►
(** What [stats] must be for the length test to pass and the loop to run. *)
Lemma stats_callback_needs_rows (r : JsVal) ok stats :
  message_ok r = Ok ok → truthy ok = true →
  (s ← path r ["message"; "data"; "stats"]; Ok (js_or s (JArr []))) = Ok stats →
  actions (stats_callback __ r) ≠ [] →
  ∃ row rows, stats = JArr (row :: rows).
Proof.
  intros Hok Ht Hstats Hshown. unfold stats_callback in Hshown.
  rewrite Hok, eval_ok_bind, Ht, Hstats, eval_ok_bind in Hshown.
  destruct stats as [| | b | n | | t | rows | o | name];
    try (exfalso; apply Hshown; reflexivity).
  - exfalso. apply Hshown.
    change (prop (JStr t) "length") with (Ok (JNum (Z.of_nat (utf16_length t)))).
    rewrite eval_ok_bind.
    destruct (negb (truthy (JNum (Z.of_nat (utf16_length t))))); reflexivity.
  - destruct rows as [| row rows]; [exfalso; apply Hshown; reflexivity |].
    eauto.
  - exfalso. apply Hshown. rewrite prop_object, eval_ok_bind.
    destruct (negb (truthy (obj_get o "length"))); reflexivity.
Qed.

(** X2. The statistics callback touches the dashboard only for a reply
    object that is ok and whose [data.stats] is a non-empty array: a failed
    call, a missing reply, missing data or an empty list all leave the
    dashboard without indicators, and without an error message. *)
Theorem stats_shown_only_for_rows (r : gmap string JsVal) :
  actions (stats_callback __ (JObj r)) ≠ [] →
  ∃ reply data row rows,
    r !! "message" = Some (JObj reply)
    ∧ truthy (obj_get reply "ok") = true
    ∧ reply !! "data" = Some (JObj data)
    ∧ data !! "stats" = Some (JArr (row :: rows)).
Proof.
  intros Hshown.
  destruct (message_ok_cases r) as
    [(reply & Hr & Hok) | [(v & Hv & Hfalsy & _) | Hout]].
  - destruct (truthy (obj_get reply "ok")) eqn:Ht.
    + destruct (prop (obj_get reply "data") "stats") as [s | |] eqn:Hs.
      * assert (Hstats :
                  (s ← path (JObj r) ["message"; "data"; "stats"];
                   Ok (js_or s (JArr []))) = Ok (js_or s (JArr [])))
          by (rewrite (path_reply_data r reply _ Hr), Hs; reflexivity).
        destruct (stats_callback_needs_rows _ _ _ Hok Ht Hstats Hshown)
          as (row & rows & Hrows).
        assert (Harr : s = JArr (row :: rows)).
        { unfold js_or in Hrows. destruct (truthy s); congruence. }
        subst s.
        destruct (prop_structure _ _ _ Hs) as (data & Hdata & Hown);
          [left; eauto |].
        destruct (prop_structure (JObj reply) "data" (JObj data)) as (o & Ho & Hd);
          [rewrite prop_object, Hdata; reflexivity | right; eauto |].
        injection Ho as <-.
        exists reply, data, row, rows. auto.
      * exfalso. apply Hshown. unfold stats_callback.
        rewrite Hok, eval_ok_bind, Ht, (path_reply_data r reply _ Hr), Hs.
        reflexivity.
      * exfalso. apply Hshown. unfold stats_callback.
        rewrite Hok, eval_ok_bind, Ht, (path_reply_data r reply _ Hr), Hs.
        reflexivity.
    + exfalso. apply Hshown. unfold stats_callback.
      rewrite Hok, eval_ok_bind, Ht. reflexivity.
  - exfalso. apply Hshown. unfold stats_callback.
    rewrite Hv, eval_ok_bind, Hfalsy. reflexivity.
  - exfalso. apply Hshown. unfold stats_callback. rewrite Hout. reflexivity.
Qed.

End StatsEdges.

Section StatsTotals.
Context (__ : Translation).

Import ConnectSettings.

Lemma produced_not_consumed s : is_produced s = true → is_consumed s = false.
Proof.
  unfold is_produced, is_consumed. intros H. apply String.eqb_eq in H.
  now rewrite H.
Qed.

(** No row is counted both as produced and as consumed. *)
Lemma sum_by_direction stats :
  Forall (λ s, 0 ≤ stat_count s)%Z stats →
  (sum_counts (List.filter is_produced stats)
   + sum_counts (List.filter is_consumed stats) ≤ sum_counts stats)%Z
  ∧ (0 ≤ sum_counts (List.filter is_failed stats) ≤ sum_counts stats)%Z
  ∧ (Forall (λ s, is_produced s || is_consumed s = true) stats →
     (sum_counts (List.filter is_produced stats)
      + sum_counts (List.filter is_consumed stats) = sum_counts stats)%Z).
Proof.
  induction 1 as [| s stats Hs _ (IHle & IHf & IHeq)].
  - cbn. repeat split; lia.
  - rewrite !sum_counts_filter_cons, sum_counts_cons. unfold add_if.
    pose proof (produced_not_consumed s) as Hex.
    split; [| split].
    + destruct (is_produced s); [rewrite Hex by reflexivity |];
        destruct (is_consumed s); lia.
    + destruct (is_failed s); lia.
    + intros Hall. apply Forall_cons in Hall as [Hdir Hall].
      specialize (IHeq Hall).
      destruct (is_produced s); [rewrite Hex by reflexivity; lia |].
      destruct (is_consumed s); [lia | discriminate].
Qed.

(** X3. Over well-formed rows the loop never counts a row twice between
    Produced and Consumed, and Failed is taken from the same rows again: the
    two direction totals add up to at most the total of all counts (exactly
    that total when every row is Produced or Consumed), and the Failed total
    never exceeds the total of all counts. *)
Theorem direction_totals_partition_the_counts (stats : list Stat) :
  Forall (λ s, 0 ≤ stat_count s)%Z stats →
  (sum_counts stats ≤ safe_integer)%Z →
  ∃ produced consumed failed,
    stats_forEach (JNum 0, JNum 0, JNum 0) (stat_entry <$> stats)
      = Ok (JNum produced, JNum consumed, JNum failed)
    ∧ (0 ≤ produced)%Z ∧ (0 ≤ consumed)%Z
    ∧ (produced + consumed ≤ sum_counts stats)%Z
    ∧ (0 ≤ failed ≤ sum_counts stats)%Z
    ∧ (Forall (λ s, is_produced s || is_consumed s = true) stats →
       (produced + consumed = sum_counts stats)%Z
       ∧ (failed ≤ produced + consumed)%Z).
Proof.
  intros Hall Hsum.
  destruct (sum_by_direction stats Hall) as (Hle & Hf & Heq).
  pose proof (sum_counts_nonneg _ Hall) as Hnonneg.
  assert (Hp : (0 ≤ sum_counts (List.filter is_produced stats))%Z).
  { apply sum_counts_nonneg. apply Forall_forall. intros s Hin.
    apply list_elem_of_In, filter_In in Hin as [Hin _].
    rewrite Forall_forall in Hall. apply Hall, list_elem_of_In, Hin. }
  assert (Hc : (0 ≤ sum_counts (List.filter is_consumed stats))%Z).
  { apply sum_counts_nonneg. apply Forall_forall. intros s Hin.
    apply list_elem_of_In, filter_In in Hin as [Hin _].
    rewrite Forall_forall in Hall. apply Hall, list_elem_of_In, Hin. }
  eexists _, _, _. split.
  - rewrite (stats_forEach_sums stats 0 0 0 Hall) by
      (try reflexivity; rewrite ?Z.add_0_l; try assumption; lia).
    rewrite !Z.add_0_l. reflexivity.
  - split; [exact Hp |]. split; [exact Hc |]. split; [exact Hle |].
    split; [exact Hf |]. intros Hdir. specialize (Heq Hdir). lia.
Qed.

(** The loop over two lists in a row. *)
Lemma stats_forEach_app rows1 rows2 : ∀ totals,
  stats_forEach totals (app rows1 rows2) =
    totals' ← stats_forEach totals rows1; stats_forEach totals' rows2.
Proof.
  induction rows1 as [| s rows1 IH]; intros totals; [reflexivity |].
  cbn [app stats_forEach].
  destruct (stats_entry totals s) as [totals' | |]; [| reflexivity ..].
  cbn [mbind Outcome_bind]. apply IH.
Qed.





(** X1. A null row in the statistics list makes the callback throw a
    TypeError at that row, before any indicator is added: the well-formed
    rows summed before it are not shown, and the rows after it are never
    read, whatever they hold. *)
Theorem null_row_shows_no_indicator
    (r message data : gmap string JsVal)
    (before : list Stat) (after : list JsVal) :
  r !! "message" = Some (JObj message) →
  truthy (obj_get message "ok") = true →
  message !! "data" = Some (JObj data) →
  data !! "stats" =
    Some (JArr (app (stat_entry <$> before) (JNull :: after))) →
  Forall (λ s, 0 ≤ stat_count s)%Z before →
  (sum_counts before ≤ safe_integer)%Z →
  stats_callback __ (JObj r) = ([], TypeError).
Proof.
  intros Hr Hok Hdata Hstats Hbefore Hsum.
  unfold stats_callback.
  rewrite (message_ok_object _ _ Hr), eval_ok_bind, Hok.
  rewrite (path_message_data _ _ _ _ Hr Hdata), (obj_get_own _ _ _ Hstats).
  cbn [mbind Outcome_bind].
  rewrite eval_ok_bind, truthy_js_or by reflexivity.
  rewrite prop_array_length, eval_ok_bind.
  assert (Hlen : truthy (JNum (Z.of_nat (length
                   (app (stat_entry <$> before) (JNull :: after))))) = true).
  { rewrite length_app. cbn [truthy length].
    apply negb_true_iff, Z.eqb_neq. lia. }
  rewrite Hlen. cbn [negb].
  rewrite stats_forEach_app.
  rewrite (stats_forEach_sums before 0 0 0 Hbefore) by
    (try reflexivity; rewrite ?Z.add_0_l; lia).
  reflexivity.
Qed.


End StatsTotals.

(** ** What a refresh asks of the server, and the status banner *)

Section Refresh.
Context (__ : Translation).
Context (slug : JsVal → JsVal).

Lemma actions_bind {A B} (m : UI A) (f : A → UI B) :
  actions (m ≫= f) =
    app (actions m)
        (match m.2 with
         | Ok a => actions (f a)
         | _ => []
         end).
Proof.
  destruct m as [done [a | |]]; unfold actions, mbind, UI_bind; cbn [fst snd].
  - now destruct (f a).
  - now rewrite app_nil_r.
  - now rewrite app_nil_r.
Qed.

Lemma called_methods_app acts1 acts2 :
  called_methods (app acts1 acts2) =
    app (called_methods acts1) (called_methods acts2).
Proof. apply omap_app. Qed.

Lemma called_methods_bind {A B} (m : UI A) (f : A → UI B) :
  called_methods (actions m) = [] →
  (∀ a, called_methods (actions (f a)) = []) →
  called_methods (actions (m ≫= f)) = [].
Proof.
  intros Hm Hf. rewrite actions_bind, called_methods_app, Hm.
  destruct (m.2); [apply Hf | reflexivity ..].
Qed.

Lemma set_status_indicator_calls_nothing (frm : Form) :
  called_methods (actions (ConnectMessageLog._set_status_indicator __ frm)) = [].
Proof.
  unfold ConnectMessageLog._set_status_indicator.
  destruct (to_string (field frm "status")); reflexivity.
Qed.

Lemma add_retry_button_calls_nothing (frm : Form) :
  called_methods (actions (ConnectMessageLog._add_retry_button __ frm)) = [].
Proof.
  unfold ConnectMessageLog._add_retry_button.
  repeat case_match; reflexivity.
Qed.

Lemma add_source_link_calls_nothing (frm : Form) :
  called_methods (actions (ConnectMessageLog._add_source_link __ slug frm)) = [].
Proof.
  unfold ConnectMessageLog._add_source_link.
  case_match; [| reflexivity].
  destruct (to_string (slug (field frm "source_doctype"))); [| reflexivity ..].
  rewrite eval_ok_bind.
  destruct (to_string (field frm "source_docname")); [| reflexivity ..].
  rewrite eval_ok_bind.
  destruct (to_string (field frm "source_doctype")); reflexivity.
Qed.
◄
►
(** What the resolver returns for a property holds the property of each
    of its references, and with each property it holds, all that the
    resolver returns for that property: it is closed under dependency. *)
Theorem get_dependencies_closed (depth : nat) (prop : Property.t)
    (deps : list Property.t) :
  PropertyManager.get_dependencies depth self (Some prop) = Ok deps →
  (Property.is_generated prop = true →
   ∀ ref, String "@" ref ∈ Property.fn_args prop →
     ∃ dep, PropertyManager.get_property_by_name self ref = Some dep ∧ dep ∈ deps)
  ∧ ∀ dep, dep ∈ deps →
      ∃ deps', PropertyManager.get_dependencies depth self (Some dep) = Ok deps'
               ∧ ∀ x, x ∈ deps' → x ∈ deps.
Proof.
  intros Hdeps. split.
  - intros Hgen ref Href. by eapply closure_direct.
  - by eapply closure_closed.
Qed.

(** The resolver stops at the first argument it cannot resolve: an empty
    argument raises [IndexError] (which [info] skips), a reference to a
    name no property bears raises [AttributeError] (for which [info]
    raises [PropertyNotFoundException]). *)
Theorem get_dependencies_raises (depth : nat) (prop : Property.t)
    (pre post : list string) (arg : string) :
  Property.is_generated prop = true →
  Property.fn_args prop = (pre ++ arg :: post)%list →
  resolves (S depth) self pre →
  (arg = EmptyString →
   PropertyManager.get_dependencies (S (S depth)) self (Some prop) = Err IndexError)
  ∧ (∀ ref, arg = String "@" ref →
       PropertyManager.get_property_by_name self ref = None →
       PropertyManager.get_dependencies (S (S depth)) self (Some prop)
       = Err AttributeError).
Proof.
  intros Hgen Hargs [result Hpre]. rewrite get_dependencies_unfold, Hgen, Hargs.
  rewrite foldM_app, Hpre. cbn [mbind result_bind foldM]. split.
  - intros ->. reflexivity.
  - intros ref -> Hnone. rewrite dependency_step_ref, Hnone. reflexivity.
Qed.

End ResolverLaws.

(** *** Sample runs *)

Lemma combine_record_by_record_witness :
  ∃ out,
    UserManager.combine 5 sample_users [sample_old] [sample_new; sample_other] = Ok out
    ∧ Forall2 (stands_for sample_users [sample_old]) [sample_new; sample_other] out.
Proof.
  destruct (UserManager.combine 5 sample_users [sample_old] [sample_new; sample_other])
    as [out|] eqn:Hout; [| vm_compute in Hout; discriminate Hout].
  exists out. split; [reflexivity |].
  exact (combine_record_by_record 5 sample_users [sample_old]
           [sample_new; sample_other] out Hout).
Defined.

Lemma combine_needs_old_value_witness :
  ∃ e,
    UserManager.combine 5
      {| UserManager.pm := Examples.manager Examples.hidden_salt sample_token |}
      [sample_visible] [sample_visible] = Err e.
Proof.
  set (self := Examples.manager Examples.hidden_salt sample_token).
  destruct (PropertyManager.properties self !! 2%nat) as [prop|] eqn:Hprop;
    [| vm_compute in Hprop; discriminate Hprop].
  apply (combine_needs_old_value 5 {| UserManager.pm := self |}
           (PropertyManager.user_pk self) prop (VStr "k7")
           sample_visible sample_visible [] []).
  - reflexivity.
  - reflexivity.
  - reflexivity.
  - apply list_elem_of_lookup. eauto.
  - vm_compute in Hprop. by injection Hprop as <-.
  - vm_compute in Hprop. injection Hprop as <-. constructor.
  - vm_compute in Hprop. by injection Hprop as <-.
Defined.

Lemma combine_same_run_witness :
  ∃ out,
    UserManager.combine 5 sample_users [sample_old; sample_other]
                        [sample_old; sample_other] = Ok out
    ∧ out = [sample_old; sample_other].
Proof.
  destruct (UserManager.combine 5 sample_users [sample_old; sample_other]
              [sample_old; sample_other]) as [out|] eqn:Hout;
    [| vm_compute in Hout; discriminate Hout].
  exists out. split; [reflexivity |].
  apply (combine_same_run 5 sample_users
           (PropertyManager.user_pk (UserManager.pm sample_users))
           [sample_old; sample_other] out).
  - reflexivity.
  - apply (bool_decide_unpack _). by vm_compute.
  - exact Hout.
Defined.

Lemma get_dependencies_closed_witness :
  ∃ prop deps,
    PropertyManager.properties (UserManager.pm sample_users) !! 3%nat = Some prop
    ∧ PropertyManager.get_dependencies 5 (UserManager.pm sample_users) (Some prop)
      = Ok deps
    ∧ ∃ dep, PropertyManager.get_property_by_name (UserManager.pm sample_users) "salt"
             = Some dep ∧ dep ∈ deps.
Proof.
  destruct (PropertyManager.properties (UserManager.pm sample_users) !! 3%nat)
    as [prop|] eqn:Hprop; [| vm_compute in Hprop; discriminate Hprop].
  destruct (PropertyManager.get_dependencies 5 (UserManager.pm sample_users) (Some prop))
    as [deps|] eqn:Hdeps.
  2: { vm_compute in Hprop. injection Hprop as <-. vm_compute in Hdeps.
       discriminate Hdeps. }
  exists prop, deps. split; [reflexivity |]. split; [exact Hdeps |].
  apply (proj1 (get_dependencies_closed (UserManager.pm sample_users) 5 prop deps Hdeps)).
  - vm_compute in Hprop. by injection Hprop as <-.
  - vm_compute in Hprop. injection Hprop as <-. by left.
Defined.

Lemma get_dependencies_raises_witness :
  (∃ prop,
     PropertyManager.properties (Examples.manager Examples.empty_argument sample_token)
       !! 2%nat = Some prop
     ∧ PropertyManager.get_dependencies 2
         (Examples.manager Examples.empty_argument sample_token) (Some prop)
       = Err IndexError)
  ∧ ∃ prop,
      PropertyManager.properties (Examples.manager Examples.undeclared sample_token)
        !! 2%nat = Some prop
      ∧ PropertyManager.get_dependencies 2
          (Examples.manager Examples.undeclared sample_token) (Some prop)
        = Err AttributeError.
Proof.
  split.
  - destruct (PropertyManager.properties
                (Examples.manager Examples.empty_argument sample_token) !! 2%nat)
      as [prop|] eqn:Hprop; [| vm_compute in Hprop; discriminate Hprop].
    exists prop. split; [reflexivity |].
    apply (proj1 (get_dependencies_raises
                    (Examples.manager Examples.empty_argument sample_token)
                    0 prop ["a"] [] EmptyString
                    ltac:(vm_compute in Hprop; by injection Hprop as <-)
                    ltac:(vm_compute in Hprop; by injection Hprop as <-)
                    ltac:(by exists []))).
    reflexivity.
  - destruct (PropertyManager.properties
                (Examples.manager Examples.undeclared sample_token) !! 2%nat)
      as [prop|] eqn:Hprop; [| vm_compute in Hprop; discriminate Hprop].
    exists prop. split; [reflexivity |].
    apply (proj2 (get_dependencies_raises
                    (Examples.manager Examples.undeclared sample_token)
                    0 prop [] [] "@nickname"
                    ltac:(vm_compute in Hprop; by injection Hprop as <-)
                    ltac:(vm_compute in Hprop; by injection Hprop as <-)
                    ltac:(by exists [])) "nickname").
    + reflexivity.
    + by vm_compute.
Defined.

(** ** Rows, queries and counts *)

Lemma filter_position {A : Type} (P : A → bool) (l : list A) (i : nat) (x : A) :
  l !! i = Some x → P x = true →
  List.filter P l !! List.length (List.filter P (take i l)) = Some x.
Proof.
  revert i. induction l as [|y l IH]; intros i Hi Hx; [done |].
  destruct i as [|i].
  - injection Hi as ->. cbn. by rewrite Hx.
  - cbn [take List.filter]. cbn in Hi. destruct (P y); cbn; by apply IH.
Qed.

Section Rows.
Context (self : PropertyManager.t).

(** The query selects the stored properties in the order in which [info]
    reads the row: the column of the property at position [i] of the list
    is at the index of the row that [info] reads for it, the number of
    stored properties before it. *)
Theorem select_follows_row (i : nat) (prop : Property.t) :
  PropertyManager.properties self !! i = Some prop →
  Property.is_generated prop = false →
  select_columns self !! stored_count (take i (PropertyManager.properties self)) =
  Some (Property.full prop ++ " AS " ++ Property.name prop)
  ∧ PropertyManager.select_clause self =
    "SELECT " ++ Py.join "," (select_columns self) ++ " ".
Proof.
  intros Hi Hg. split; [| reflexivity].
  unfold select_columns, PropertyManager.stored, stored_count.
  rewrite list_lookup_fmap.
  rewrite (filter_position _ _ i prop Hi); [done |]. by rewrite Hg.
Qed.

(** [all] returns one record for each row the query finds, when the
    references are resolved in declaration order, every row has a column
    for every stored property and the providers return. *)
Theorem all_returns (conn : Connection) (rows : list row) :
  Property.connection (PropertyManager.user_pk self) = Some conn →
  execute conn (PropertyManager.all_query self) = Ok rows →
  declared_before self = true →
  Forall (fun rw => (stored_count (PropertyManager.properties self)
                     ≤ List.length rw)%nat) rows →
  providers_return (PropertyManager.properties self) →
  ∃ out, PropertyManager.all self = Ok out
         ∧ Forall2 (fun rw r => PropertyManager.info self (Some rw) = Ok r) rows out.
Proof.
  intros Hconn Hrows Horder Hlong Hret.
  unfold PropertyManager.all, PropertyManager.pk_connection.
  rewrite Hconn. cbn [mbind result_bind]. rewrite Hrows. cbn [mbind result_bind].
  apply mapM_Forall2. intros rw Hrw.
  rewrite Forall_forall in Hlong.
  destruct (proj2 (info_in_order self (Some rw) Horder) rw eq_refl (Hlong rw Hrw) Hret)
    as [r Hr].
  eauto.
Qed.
◄
►
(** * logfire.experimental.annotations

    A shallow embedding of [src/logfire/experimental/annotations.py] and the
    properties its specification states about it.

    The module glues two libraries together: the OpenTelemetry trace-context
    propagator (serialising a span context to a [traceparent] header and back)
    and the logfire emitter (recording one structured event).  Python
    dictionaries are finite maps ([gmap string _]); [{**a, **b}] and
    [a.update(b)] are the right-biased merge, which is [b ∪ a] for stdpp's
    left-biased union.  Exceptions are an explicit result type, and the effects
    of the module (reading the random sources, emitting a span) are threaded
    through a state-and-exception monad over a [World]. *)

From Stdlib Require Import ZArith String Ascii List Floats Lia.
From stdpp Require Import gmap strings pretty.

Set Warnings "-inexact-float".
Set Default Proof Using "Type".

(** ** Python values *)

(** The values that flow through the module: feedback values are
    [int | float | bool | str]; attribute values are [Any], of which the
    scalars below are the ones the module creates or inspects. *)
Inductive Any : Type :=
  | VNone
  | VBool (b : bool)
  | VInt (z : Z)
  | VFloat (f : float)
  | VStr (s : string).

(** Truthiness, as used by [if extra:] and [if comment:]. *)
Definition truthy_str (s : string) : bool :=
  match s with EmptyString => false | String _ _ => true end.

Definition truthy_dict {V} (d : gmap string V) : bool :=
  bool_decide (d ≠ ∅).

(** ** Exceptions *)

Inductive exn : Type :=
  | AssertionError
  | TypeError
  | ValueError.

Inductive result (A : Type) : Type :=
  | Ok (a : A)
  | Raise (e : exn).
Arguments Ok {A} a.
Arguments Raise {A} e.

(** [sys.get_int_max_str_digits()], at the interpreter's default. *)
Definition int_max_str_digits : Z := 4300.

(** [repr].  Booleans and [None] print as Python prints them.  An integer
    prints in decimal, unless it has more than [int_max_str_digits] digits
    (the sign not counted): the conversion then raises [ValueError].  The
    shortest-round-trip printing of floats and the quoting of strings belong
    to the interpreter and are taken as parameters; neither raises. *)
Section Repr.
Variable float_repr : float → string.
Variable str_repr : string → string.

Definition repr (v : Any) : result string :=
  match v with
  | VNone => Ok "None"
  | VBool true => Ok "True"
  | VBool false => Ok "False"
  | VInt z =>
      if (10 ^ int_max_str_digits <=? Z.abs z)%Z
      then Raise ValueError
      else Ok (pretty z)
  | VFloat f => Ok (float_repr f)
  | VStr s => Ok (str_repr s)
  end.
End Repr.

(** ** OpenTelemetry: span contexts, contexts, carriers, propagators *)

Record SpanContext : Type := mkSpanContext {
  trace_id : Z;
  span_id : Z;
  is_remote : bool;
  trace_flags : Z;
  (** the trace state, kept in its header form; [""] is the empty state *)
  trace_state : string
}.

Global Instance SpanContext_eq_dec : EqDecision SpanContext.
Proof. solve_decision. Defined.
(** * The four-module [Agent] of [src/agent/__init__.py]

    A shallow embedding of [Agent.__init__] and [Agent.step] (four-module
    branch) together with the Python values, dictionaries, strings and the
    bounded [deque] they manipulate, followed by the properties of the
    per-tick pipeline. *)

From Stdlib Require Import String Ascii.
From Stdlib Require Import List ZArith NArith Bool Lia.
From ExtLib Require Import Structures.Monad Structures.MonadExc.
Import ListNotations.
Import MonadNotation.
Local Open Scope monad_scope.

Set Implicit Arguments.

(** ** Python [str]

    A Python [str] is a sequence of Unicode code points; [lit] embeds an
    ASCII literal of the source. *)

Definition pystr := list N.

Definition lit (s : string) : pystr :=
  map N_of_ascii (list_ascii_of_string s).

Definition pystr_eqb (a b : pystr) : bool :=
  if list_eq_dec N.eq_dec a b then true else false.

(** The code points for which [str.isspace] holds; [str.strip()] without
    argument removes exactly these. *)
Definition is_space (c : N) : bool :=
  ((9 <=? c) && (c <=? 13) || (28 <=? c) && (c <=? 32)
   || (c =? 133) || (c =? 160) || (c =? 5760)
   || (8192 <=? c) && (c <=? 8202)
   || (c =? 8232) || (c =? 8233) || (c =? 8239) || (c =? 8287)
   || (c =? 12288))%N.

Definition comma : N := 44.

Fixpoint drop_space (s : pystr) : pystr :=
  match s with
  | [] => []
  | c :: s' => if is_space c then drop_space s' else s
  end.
◄
## THE TASK:
Each line of the data in which the string "together" appears needs to be copied.

## RESULT FOR THIS EXERCISE:
    The module glues two libraries together: the OpenTelemetry trace-context
    branch) together with the Python values, dictionaries, strings and the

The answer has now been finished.